Jake Fromm of the New York Giants throws a pass during...

Jake Fromm of the New York Giants throws a pass during the fourth quarter against the Dallas Cowboys at MetLife Stadium on Sunday, Dec. 19, 2021. Credit: Jim McIsaac

Mike Glennon was the right man for the job. When the Giants were waiting for Daniel Jones to be cleared for contact and needed a backup quarterback to get them through a few games, playing the veteran who had been with the team all season made sense.

But the job has changed. And so ,too should the Giants’ quarterback.

Jones has been shelved for the remaining three games of the season and even with doctors proclaiming their belief in no long-term effects from his sprained neck, there are questions about his durability and availability next year. This is no longer about keeping his seat warm and keeping the lights on for a month. If the Giants are intent on bringing Jones back as their starter in 2022 – Joe Judge said as much, though he and the team clearly have the right to change their minds depending on what options appear to them this offseason – then they need to find a backup they can count on. They need to find someone whose play will not scuttle their next season if, say, Jones takes a hit in Week 1 and suffers another neck injury that puts not only his year but his career in jeopardy.

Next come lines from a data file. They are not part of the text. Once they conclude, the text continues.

(** * vibeconnect: the in-page navigation script (script.js)

    A shallow embedding of the section router of [script.js]: the
    document as the script queries it, [switchSection], the hash-change
    handler, the arrow-key navigation and the key-sequence matcher,
    followed by the properties of these functions. *)

From Stdlib Require Import ZArith Ascii String.
From stdpp Require Import base tactics option list.
From Stdlib Require Import Lia.

Local Open Scope string_scope.
Local Open Scope list_scope.

(** ** The document *)

Module Dom.

(** What [textContent] of an element holds.  The script only ever writes
    [channelNames[sectionId]] there: an own title of the table, or, for
    a key such as [constructor], the member that the object inherits
    from [Object.prototype], converted to text by the browser. *)
Inductive TextContent :=
  | Text (s : string)
  | MemberText (name : string).

(** An element, with the attributes and properties the script reads or
    writes: [id], the class list, [data-section], [textContent] and
    [scrollTop].  An absent [id] attribute reads as the empty string, as
    [element.id] does. *)
Record Element := mkElement {
  el_id : string;
  el_classes : list string;
  el_dataSection : option string;
  el_textContent : TextContent;
  el_scrollTop : Z
}.

(** The document is the list of its elements in tree order, the order in
    which [querySelector] and [querySelectorAll] visit them.  A node is
    referred to by its position in this list.  The channel-name label
    holds text only; no element is nested in it. *)
Abbreviation Document := (list Element).

(** [classList.contains], [classList.remove] and [classList.add]. *)
Definition hasClass (c : string) (e : Element) : bool :=
  existsb (String.eqb c) (el_classes e).

Definition classList_remove (c : string) (e : Element) : Element :=
  mkElement (el_id e)
            (List.filter (fun x => negb (String.eqb c x)) (el_classes e))
            (el_dataSection e) (el_textContent e) (el_scrollTop e).

Definition classList_add (c : string) (e : Element) : Element :=
  if hasClass c e then e
  else mkElement (el_id e) (el_classes e ++ [c])
                 (el_dataSection e) (el_textContent e) (el_scrollTop e).

Definition set_scrollTop (z : Z) (e : Element) : Element :=
  mkElement (el_id e) (el_classes e) (el_dataSection e) (el_textContent e) z.

Definition set_textContent (t : TextContent) (e : Element) : Element :=
  mkElement (el_id e) (el_classes e) (el_dataSection e) t (el_scrollTop e).

(** Selectors are predicates on elements. *)
Abbreviation Selector := (Element -> bool).

Fixpoint matchesFrom (n : nat) (sel : Selector) (d : Document) : list nat :=
  match d with
  | [] => []
  | e :: d' =>
      if sel e then n :: matchesFrom (S n) sel d'
      else matchesFrom (S n) sel d'
  end.

(** [document.querySelectorAll]: the matching nodes in tree order. *)
Definition querySelectorAll (sel : Selector) (d : Document) : list nat :=
  matchesFrom 0 sel d.

(** [document.querySelector]: the first matching node, or [null]. *)
Definition querySelector (sel : Selector) (d : Document) : option nat :=
  head (querySelectorAll sel d).

(** [document.getElementById]: the first element with this id; the empty
    string matches nothing. *)
Definition getElementById (s : string) (d : Document) : option nat :=
  if String.eqb s "" then None
  else querySelector (fun e => String.eqb (el_id e) s) d.

(** [nodeList.forEach(n => f(n))] for an [f] that updates the node. *)
Definition forEach (nodes : list nat) (f : Element -> Element)
    (d : Document) : Document :=
  foldl (fun d i => alter f i d) d nodes.

(** The selectors of the script. *)
Definition sel_channelItem : Selector :=
  fun e => hasClass "channel-item" e && bool_decide (is_Some (el_dataSection e)).

Definition sel_contentSection : Selector := hasClass "content-section".

Definition sel_activeSection : Selector :=
  fun e => hasClass "content-section" e && hasClass "active" e.

Definition sel_messagesContainer : Selector := hasClass "messages-container".

Definition sel_dataSection (v : string) : Selector :=
  fun e => match el_dataSection e with
           | Some x => String.eqb x v
           | None => false
           end.

End Dom.

(** ** Session history and the page *)

Module Browser.
Import Dom.

(** The joint session history as a zipper.  Each entry is the fragment
    part of its URL as the address bar shows it: the empty string when
    the URL has none, otherwise [#] followed by the fragment.  Entries
    keep the text handed to [pushState]; the percent-encoding that the
    URL parser applies to some characters is not modelled. *)
Record History := mkHistory {
  back : list string;      (* most recent first *)
  here : string;
  forward : list string
}.

(** [history.pushState(null, null, url)] for a fragment-only [url]: the
    entries after the current one are dropped, a new entry becomes the
    current one.  No document is loaded, nothing is scrolled and no
    [hashchange] event is fired. *)
Definition pushState (url : string) (h : History) : History :=
  mkHistory (here h :: back h) url [].

(** [window.location.hash]: empty when the fragment is empty. *)
Definition location_hash (h : History) : string :=
  if String.eqb (here h) "#" then "" else here h.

They can start looking for that insurance policy now.

Starting Jake Fromm on Sunday against the Eagles should be one of the easiest decisions a Giants coach has had to make on a quarterback in decades. After he played the final drive against the Cowboys and led the offense down the field – albeit in the fourth quarter of a blowout loss against a team that was happy to give up yardage for time – Judge said that Fromm earned the right to be in the conversation of who would get the call in the next game.

That discussion should be brief. Had Fromm flopped on his face in his NFL debut Sunday, it would have been easier to ignore him. That he looked competent and exciting and infused some life into an otherwise anemic offense -- and perhaps most significantly that the players around him seemed to respond positively to him in a way they never did with Glennon on the field – should leave little doubt in anyone’s mind that he deserves a shot.

Even if Judge isn’t ready to make an announcement yet, it’s hard to believe he has not made a decision, or isn’t at least leaning heavily in Fromm’s direction.

Perhaps he wants to see how the kid practices before making his call. Fine. Maybe he’d like to be assured that Fromm can have some mastery over a larger chunk of the playbook now that he’s been with the team for a fourth week. Great. There could also be gamesmanship involved. The Giants are facing an Eagles team that played its Week 15 game on Tuesday night and won’t have started thinking about the Giants until Wednesday morning. Why tip them off to the quarterback they’ll be facing instead of making them cram extra layers of preparation into their absurdly truncated week?

Keeping the public and the Eagles guessing as much as possible is fine, as long as Judge and the Giants eventually land on the right decision.

They know what they have in Glennon. They need to find out what they have in Fromm before their offseason of quarterback hunting commences.